Abortion, premature farrowing, stillborn and mummified piglets, and respiratory disease with death loss and chronic poor performance of nursing and weaned pigs characterize the disease. The first indication of it's presence on a farm may be the sudden onset of an abortions during which much higher than usual numbers of sows abort in late pregnancy. Transmission is usually directly from animals to animals via ora-nasal secretions and through faeces or urine. Total quarantine and movement ban of pigs from the suspect infected farm has already been instituted.
It is important to put the minds of the general public and all pig producers at ease, knowing there is minimal risk of other farms becoming infected, provided pig producers practice strict bio-security measures and be careful to buy pigs from sources of high health status only.
The Director of Veterinary Services of the Western Cape Department of Agriculture, Dr Gideon Brückner, advises all producers to notify their veterinarian of any abnormally high abortion figures or if they suspect that any of the above-mentioned clinical signs are evident on their farms in a higher than normal proportion.
The national Department of Agriculture will also notify the World Organisation of Animal Health (OIE) on the suspect outbreak of the disease and will collaborate closely with the Western Cape Department of Agriculture in the investigation and containment of the disease.

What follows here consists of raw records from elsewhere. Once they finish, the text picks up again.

Lemma read_ok e c : healthy e -> in_step c -> read_position c < write_position c ->
  exists n c', cache_read_buffer e c =
      (read_position c + n,
       Some (mkGstBuffer (read_position c) (slice (written_bytes c) (read_position c) n)), c') /\
    0 < n /\ read_position c + n <= write_position c /\
    in_step c' /\ written_bytes c' = written_bytes c /\ read_position c' = read_position c + n.
Proof.
  intros He Hc Hd. destruct (read_any e c (healthy_posix e He) Hc Hd) as (size & Hs & ->). cbv zeta.
  pose proof (read_some e He size) as Hn. pose proof Hc as [_ _ ? _ _]. set (n := io_read e size) in *.
  rewrite (malloc_ok e He), (wrap_ok e He), Z.gtb_ltb, (proj2 (Z.ltb_lt 0 n)) by lia.
  destruct (advance_ok c n) as (Ha & Hb & Hp); [done|lia..|].
  eexists n, _. split; [reflexivity|]. split_and!; (done || lia).
Qed.

Lemma read_at_ok e c start size : healthy e -> in_step c ->
  0 <= start -> 0 <= size < 2 ^ 32 -> start + size <= write_position c ->
  exists r b c', cache_read_buffer_from_position e c start size = (r, b, c') /\
    in_step c' /\ written_bytes c' = written_bytes c /\ read_position c' <= start + size /\
    (r = GST_FLOW_OK -> b = Some (mkGstBuffer start (slice (written_bytes c) start size))) /\
    (r = GST_FLOW_OK \/ r = GST_FLOW_ERROR) /\ (io_read e size = size -> r = GST_FLOW_OK).
Proof.
  intros He Hc Hs Hz Hb. pose proof Hc as [_ _ Hwr _ _].
  destruct (set_read_ok c start Hc) as (c1 & E1 & Hc1 & W1 & <- & F1); [lia|].
  assert (write_position c1 = write_position c) as Ew.
  { apply (f_equal alen) in W1. by rewrite !written_len in W1. }
  unfold cache_read_buffer_from_position, read. rewrite E1, (malloc_ok e He), (wrap_ok e He).
  pose proof Hc1 as [H1 H2 H3 H4 H5]. replace (Z.min size _) with size by lia.
  assert (0 <= io_read e size <= size) as Hn.
  { destruct (Z.eq_dec size 0) as [->|]; [by rewrite (read_none e He)|]. pose proof (read_some e He size). lia. }
  set (n := io_read e size) in *. destruct (advance_ok c1 n) as (Ha & Hs1 & Hp); [done|lia..|].
  assert (U : u64 (read_position c1) = read_position c1) by (unfold u64; rewrite Z.mod_small; lia).
  rewrite !Z.gtb_ltb. destruct (Z.ltb_spec 0 n) as [Hn0|Hn0].
  - destruct (Z.eqb_spec n size) as [Es|]; eexists _, _, _; (split; [reflexivity|]);
      (split_and!; [exact Ha|by rewrite Hs1|rewrite Hp; lia| |by auto|done]); [|done].
    intros _. simpl. rewrite U, H2, slice_file_read, <- W1, Es. unfold written_bytes.
    by rewrite slice_take by lia.
  - assert (n = 0) as E0 by lia. rewrite E0 in *.
    assert (advance_read c1 0 = c1) as Ea.
    { unfold advance_read. rewrite Z.add_0_r, i64_id by (unfold in_i64; lia). by destruct c1. }
    rewrite Ea. destruct (Z.eqb_spec 0 size) as [<-|]; eexists _, _, _; (split; [reflexivity|]);
      (split_and!; [done|done|lia| |by auto|done]); [|done].
    intros _. by rewrite U, slice_empty.
Qed.

#[global] Program Instance posix_laws : CacheLaws Cache := {
  cache_ok := in_step; window := written_bytes; rpos := read_position }.
Next Obligation. intros c []. simpl. lia. Qed.
Next Obligation.
  intros cr c. simpl. unfold create_cache.
  destruct (cr_malloc cr), (cr_name cr), (cr_open_write cr), (cr_open_read cr), (cr_unlink cr); simpl; try done.
  intros [= <-]. split_and!; [|done..]. split; simpl; try done; unfold alen; simpl; lia.
Qed.
Next Obligation. intros e c b He Hc _. rewrite written_len by done. by apply write_ok. Qed.
Next Obligation. intros c Hc. by rewrite written_len. Qed.
Next Obligation. intros e c He Hc. rewrite written_len by done. by apply read_ok. Qed.
Next Obligation. intros e c start size He Hc. rewrite written_len by done. by apply read_at_ok. Qed.
Next Obligation.
  intros c Hc. pose proof Hc as []. simpl. unfold cache_set_write_position.
  destruct (Z.eqb_spec 0 (write_position c)) as [E|]; simpl.
  - exists c. unfold written_bytes. by rewrite <- E.
  - rewrite seek_ok by lia. eexists. split; [done|]. split_and!; [|done..].
    pose proof (alen_nonneg (file c)). split; simpl; (done || lia).
Qed.
Next Obligation. intros c p Hc Hp. destruct (set_read_ok c p Hc Hp) as (c' & ? & ? & ? & ? & _). by exists c'. Qed.
Next Obligation.
  intros c p Hc Hp. pose proof Hc as []. simpl. unfold cache_set_read_position.
  destruct (Z.eqb_spec p (read_position c)); [lia|]. simpl. by rewrite seek_before.
Qed.

(** C26: a POSIX cache refines the abstract byte store: from creation, whatever
    sequence of writes, reads, seeks and rewinds is made within the callers'
    preconditions, with short reads allowed, the replies are those of a run of
    the store that appends what is written, reads the next bytes or the bytes
    asked for, and forgets on rewind. *)
Theorem posix_cache_refines cr c cmds :
  c_create cr = Some c -> cmds_ok c cmds ->
  store_run (mkStore [] 0) (map snd cmds) (fst (run_cmds c cmds)) (view (snd (run_cmds c cmds))).
Proof.
  intros Hcr Hk. destruct (law_create cr c Hcr) as (Hc & Hw & Hr).
  pose proof (run_cmds_sim c cmds Hc Hk) as H. unfold view in H at 1. by rewrite Hw, Hr in H.
Qed.

Definition all_created : creation := mkCreation true true true true true.
Definition short_reads : io := mkIo true true true (fun n => n) (fun n => Z.min n 1).

Lemma short_reads_healthy : healthy short_reads.
Proof. split; try done; simpl; lia. Qed.

Lemma posix_cache_refines_witness :
  let c := mkCache [] 0 0 0 0 in
  let cmds := [(io_complete, CmdWrite (mkGstBuffer 0 [7; 8; 9])); (short_reads, CmdRead); (io_complete, CmdRead);
    (io_complete, CmdReadAt 1 2); (io_complete, CmdRewind); (io_complete, CmdSeek 0);
    (io_complete, CmdWrite (mkGstBuffer 0 [5]))] in
  store_run (mkStore [] 0) (map snd cmds)
    [Done; Bytes (mkGstBuffer 0 [7]) 1; Bytes (mkGstBuffer 1 [8; 9]) 3; Slice (mkGstBuffer 1 [8; 9]); Bool true;
     Bool true; Done] (mkStore [5] 0).
Proof.
  intros c cmds. apply (posix_cache_refines all_created c cmds); [reflexivity|].
  repeat (split; [first [exact io_complete_healthy | exact short_reads_healthy]|split; [compute_true|]]).
  exact I.
Defined.

(** ** What an I/O error leaves behind *)

(** C34: for every outcome POSIX allows, short and failed transfers included, the
    copies of the file positions stay true; a write appends exactly the bytes the
    system took, a read either fails, returns 0 and no buffer and moves nothing,
    or consumes the next [n] bytes of the window. *)
Theorem cache_error_paths e c b :
  posix e -> in_step c -> write_position c + gst_buffer_get_size b < 2 ^ 63 ->
  (exists n, 0 <= n <= gst_buffer_get_size b /\
     in_step (cache_write_buffer e c b) /\
     written_bytes (cache_write_buffer e c b) = written_bytes c ++ take (Z.to_nat n) (buffer_data b)) /\
  (read_position c < write_position c ->
   exists r ob c', cache_read_buffer e c = (r, ob, c') /\ in_step c' /\ written_bytes c' = written_bytes c /\
     ((r = 0 /\ ob = None /\ read_position c' = read_position c) \/
      exists n, 0 < n /\ r = read_position c + n /\ r <= write_position c /\ read_position c' = r /\
        (ob = None \/ ob = Some (mkGstBuffer (read_position c) (slice (written_bytes c) (read_position c) n))))).
Proof.
  intros He Hc Hb. split.
  - pose proof (write_any e c b He Hc Hb) as (H1 & H2 & _). exists (taken e b). split_and!; try done.
    + unfold taken. destruct (io_map e); lia.
    + pose proof (alen_nonneg (buffer_data b) : 0 <= gst_buffer_get_size b) as Hz.
      pose proof (write_bound e He _ Hz). unfold taken. destruct (io_map e); lia.
  - intros Hd. destruct (read_any e c He Hc Hd) as (size & Hs & ->). cbv zeta.
    pose proof (read_bound e He size) as Hn. pose proof Hc as [_ _ ? _ _]. set (n := io_read e size) in *.
    destruct (io_malloc e && (n >? 0)) eqn:E.
    + apply andb_true_iff in E as [_ E]. apply Z.gtb_lt in E.
      destruct (advance_ok c n) as (Ha & Hw & Hp); [done|lia..|].
      eexists _, _, _. split; [reflexivity|]. split_and!; [done..|]. right. exists n.
      split_and!; [lia..|done|]. destruct (io_wrap e); auto.
    + exists 0, None, c. split_and!; try done. by left.
Qed.

Definition disk_full : io := mkIo true true true (fun n => n / 2) (fun _ => -1).

Lemma disk_full_posix : posix disk_full.
Proof. split; simpl; intros; [dlia|lia]. Qed.

Lemma cache_error_paths_witness :
  let c := mkCache [1; 2; 3] 3 1 1 3 in
  posix disk_full /\ in_step c /\
  written_bytes (cache_write_buffer disk_full c (mkGstBuffer 3 [4; 5; 6; 7])) = [1; 2; 3; 4; 5] /\
  cache_read_buffer disk_full c = (0, None, c) /\
  in_step (cache_write_buffer disk_full c (mkGstBuffer 3 [4; 5; 6; 7])).
Proof.
  intros c. assert (in_step c) as Hc by (split; compute_true).
  split_and!; [exact disk_full_posix|exact Hc|reflexivity|reflexivity|].
  destruct (cache_error_paths disk_full c (mkGstBuffer 3 [4; 5; 6; 7]) disk_full_posix Hc) as [(n & _ & H & _) _];
    [compute_true|exact H].
Defined.

(** A failed [cache_read_buffer_from_position] is the exception: it adds the
    result -1 of read(2) to [read_position], so the copy is one less than the
    descriptor's offset and the next read that starts there skips a byte. *)
Example read_error_desync :
  let c := mkCache [10; 11; 12; 13] 4 0 0 4 in
  let c1 := snd (cache_read_buffer_from_position disk_full c 2 1) in
  in_step c /\ read_position c1 = 1 /\ readOffset c1 = 2 /\
  fst (cache_read_buffer_from_position io_complete c1 1 2) = (GST_FLOW_OK, Some (mkGstBuffer 1 [12; 13])).
Proof. split_and!; [split; compute_true|reflexivity..]. Qed.

(** ** Resources *)

(** A cache that was created holds its block, its file name and its two
    descriptors, and destroying it releases all of them. *)
Theorem create_destroy_balanced cr c log :
  create_cache cr = (Some c, log) ->
  held log = [CacheBlock; FileName; WriteHandle; ReadHandle] /\ held (log ++ destroy_cache c) = [].
Proof.
  unfold create_cache.
  destruct (cr_malloc cr), (cr_name cr), (cr_open_write cr), (cr_open_read cr), (cr_unlink cr); simpl; try done.
  by intros [= <- <-].
Qed.

Lemma create_destroy_balanced_witness :
  exists c log, create_cache all_created = (Some c, log) /\ held (log ++ destroy_cache c) = [].
Proof. eexists _, _. split; [reflexivity|]. refine (proj2 (create_destroy_balanced all_created _ _ eq_refl)). Defined.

Dr Brückner confirmed that the outbreak of the disease on the farm is under State control and further extensive investigations will be implemented to ascertain exactly how widespread the disease is. He urged all pig veterinarians to assist in helping to determine the extent of the disease as soon as possible and that they contact the State Veterinarian Boland, Dr.Gary Bührmann on Tel: 021 808 5253 should they be able to assist with information.